• Work order: Below are some records; return each one exactly as written.

• Entries shown:
□ □ □ □ □ □ □

(* ===== verification/_CoqProject ===== *)
-Q . S2P
Prelude.v
Programs.v
Memory.v
RouteStore.v
Balancer.v
Http.v
Mux.v
Forward.v
Cost.v
RouteApi.v
Gateway.v
Command.v
Overlap.v
Crd.v
DeepCopy.v
Kube.v
Offloader.v
Configurer.v
Reliable.v
Mirror.v
Registry.v
Metric.v
Prometheus.v
Health.v
HealthRun.v
Convert.v
BeamlitClient.v
ModelReconciler.v
ModelSync.v
ModelLoop.v
Publish.v
Requests.v
Interleave.v
Stuck.v
ModelShare.v
Progress.v
PolicyReconciler.v
Scheme.v
Config.v
System.v
Wire.v
Whole.v
Recovery.v
Restart.v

□ □ □ □ □ □ □

• Task result:
(* ===== verification/_CoqProject ===== *)
-Q . S2P
Prelude.v
Programs.v
Memory.v
RouteStore.v
Balancer.v
Http.v
Mux.v
Forward.v
Cost.v
RouteApi.v
Gateway.v
Command.v
Overlap.v
Crd.v
DeepCopy.v
Kube.v
Offloader.v
Configurer.v
Reliable.v
Mirror.v
Registry.v
Metric.v
Prometheus.v
Health.v
HealthRun.v
Convert.v
BeamlitClient.v
ModelReconciler.v
ModelSync.v
ModelLoop.v
Publish.v
Requests.v
Interleave.v
Stuck.v
ModelShare.v
Progress.v
PolicyReconciler.v
Scheme.v
Config.v
System.v
Wire.v
Whole.v
Recovery.v
Restart.v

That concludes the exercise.